"I had a wonderful history teacher who used to lean against the front of her desk and teach history as if she were telling us a story"
Interview: historian, literature scholar and author, Leah Redmond Chang on writing, research and her latest book, Young Queens.
Leah Redmond Chang is a historian and writer, who is interested in women and power. She is the author of numerous books, including Portraits of the Queen Mother: Polemics, Panegyrics, Letters, and Into Print: The Production of Female Authorship in Early Modern France.
In February, we selected Redmond Chang’s critically acclaimed multi-biography Young Queens: The Intertwined Lives of Catherine de’ Medici, Elisabeth de Valois, and Mary, Queen of Scots (2023) as our nonfiction book club title. It is no understatement to say the book was a huge hit with book club readers.
What first inspired your interest in history?
I became interested in history thanks to historical fiction. As a child, I loved stories, and I loved to read. I fell in love with a particular series that was very popular among American children: The Little House books by Laura Ingalls Wilder. Those books are historical fiction but based on the 19th-century life of the real Laura Ingalls Wilder, so I thought I was reading history. Those books made me curious about how people lived in the past. Then, in secondary school, I had a wonderful history teacher who used to lean against the front of her desk and teach history as if she were telling us a story. That’s when I started to think of history as narrative.
How did you first encounter the three queens?
I’ve worked on Catherine de’ Medici for a long time, over ten years. As a scholar, I specialized in 16th-century France – if that’s your specialty, you cannot avoid Catherine! I first encountered Elisabeth de Valois while I was working on a scholarly translation and study of works related to Catherine. I remember being quite surprised, in fact, by how little I knew about Elisabeth. As for Mary, Queen of Scots, I began reading about her as a child. But I hadn’t understood how intertwined she was with Catherine de’ Medici and Elisabeth de Valois until I began working on Young Queens.
How important were they in shaping European politics in the 16th century?
They all played important roles in shaping European politics, but some aspects of their influence were more visible than others. Since Catherine was the power behind the throne of France for decades, she shaped policy overtly. Elisabeth de Valois was an important but much quieter political influence. As the queen consort of Spain, she didn’t seem to shape policy directly, but there can be no doubt that she had Philip II’s ear, especially as she grew older. Had she survived past twenty-two, I suspect she would have exerted tremendous influence over Philip II. Which is exactly what Catherine de’ Medici was hoping for.
It is hard to condense Mary, Queen of Scots’s influence on European politics into a few sentences. Let’s just say that, from the time she was born, her very existence was a factor in how kings imagined the growth and shape of their empires. Because Mary was the sovereign queen of Scotland, she was seen from infancy as a marriage prize. English and French kings waged wars to secure her in marriage to their heirs. So, she was very important, although it’s worth noting that during her childhood she didn’t actively shape European politics. Rather she was a political pawn, used by others.
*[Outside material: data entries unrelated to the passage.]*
Lemma changed_records_are_stamped_witness :
  let d := ToCreateAccount "t2" (Scenario.accountCreated (Some "111") "n1" "SUCCEEDED") in
  let w := run (take 1 Scenario.signals) (Scenario.world Scenario.created) in
  ∃ a' : Attrs,
    table (deliver d w).2 !! Scenario.t1_key = Some a' ∧
    a' !! "LastModified" = Some "t2".
Proof.
  apply (changed_records_are_stamped
           (ToCreateAccount "t2" (Scenario.accountCreated (Some "111") "n1" "SUCCEEDED"))
           (run (take 1 Scenario.signals) (Scenario.world Scenario.created))
           Scenario.t1_key).
  intros H. apply (f_equal (λ o, o ≫= (.!! "AwsAccountId"))) in H.
  vm_compute in H. discriminate H.
Defined.

(** X4. Records are never deleted, and only the provisioning function can
    create one, under the key its two tags spell: a key that is absent
    before an account-creation or a StackSet delivery is absent after it. *)
Theorem only_provisioning_creates d w (k : Key) :
  let w' := (deliver d w).2 in
  (is_Some (table w !! k) → is_Some (table w' !! k)) ∧
  (table w !! k = None → is_Some (table w' !! k) →
   ∃ now event dd,
     d = ToProvisionProduct now event ∧ detail event = Some dd ∧
     k = ("PS#" +:+ Js.tpl (Signal.psAccountId dd),
          "ENV#" +:+ Js.tpl (Signal.environment dd))).
Proof.
  simpl. destruct (deliver_table d w) as ([Ht|Ht] & _); rewrite Ht.
  { split; [done|]. intros -> [? ?]. done. }
  destruct (transition_cases d w) as [->|(k0 & sets & -> & _ & _ & Hk0)].
  { split; [done|]. intros -> [? ?]. done. }
  split.
  - intros [a Hk].
    destruct (update_item_cases (table w) k0 k sets a Hk) as (a' & -> & _).
    by eexists.
  - intros Hnone Hsome.
    destruct (decide (k0 = k)) as [<-|N].
    + destruct Hk0 as [[a Ha]|?]; [congruence|done].
    + rewrite update_item_lookup_ne, Hnone in Hsome by done.
      by destruct Hsome.
Qed.

(** ** What the correlated functions write *)

(** X5. An account-creation event correlated to the single record
    [(k, a)], requests answered: the record receives the event's account
    identifier, the state with [SUCCEEDED] remapped to [READY] (any other
    state as it is) and the time of the write. *)
Theorem account_created_write now event d (k : Key) (a : Attrs) w :
  is_CreateManagedAccount event →
  detail event = Some d →
  scan_items "AwsAccountName" (Signal.createdName d) (table w) = [(k, a)] →
  answered 2 w = true →
  let w' := (CreateAccount.handler now event w).2 in
  ∃ a' : Attrs,
    table w' !! k = Some a' ∧
    a' !! "AwsAccountId" = Some (Signal.awsAccountId d) ∧
    (Signal.rawState d = "SUCCEEDED" → a' !! "AwsAccountStatus" = Some "READY") ∧
    (Signal.rawState d ≠ "SUCCEEDED" →
       a' !! "AwsAccountStatus" = Some (Signal.rawState d)) ∧
    a' !! "LastModified" = Some now.
Proof.
  intros Hev Hd Hscan Hans.
  destruct (account_applies now event d k a w Hev Hd Hscan Hans) as (_ & Ht & _).
  simpl. rewrite Ht, update_item_lookup. eexists. split; [done|].
  split; [by sets_lookup|]. split; [|split; [|by sets_lookup]].
  - intros E. sets_lookup. unfold Signal.awsAccountStatus. by rewrite E.
  - intros E. sets_lookup. unfold Signal.awsAccountStatus.
    apply String.eqb_neq in E. by rewrite E.
Qed.
(** * Federated-learning experiment drivers and data pipelines

    A shallow embedding of the control logic of the [mlmi] package:

    - [mlmi/reptile/omniglot.py]: the few-shot task sampler
      ([augment_dataset], [_sample_mini_dataset], [_split_train_test],
      [_make_omniglot_dataset]);
    - [mlmi/fedavg/femnist.py]: the MNIST shard partitioner
      ([load_mnist_dataset]) and the FEMNIST client selection
      ([load_femnist_dataset]);
    - [mlmi/experiments/fedavg.py] and
      [mlmi/experiments/hierarchical_clustering_fedavg.py]: the two
      experiment drivers, modelled as producers of an event trace.

    Python [int]s that are compared with [-1] or subtracted are [Z];
    parameters that count things ([num_clients], [num_shots], ...) are
    [nat].  Dictionaries are [gmap]s.  Exceptions are the left summand
    of [result].  Random number generators are threaded explicitly. *)

From stdpp Require Import gmap strings list fin_maps sorting pretty.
What sources were you able to draw from?
I worked in several different archives in England, France, Scotland, Spain, and Italy, as well as in the United States. I drew from manuscript letters and documents as well as printed primary sources from the 16th and 17th-centuries. I am also indebted to the work of 19th-century scholars who collected thousands of letters from across Europe, and transcribed and published them. I couldn’t have written Young Queens without those fantastic collections.
Do you have a fixed research process, or does it change depending on the subject?
It changes depending on the subject, but there are a few patterns. Although I work in history, I tend to think of my subjects as stories, albeit non-fiction ones. I start by doing some basic research with secondary sources to understand the historical context and then move to primary-source documents as quickly as possible. At a certain point, I figure out the story I’m trying to tell. Then I try to follow my research leads in the direction that the story wants to go.
What’s the best advice you have ever been given?
Writing doesn’t happen through brilliance or inspiration, but rather through consistent hard work. In other words, keep your butt in the chair.
What’s the last great history book you read?
I am just now finishing a brilliant and eminently readable biography of the American civil rights leader, John Lewis, by David Greenberg.
If you could travel back in time for 24 hours, where and when would you go and why?
Do I have to choose only one? That’s a lot of pressure. Ok – keeping to the historical context of Young Queens, I’d want to go back to 1559 Paris, when Henry II of France was mortally wounded while jousting. Historians have never understood what exactly happened there; they know only that somehow a splinter of wood from the lance lodged into Henry’s head. Did the king forget to pull down his visor on his helmet? Was there a screw that came loose so the visor didn’t close properly? Did the helmet not fit correctly? Something like a loose screw seems so inconsequential, and yet that small mishap ultimately led to King Henry’s death. And Henry’s death radically shifted politics in France and across Europe, thrusting the three queens of my book into the spotlight. I would really like to know what happened with that helmet!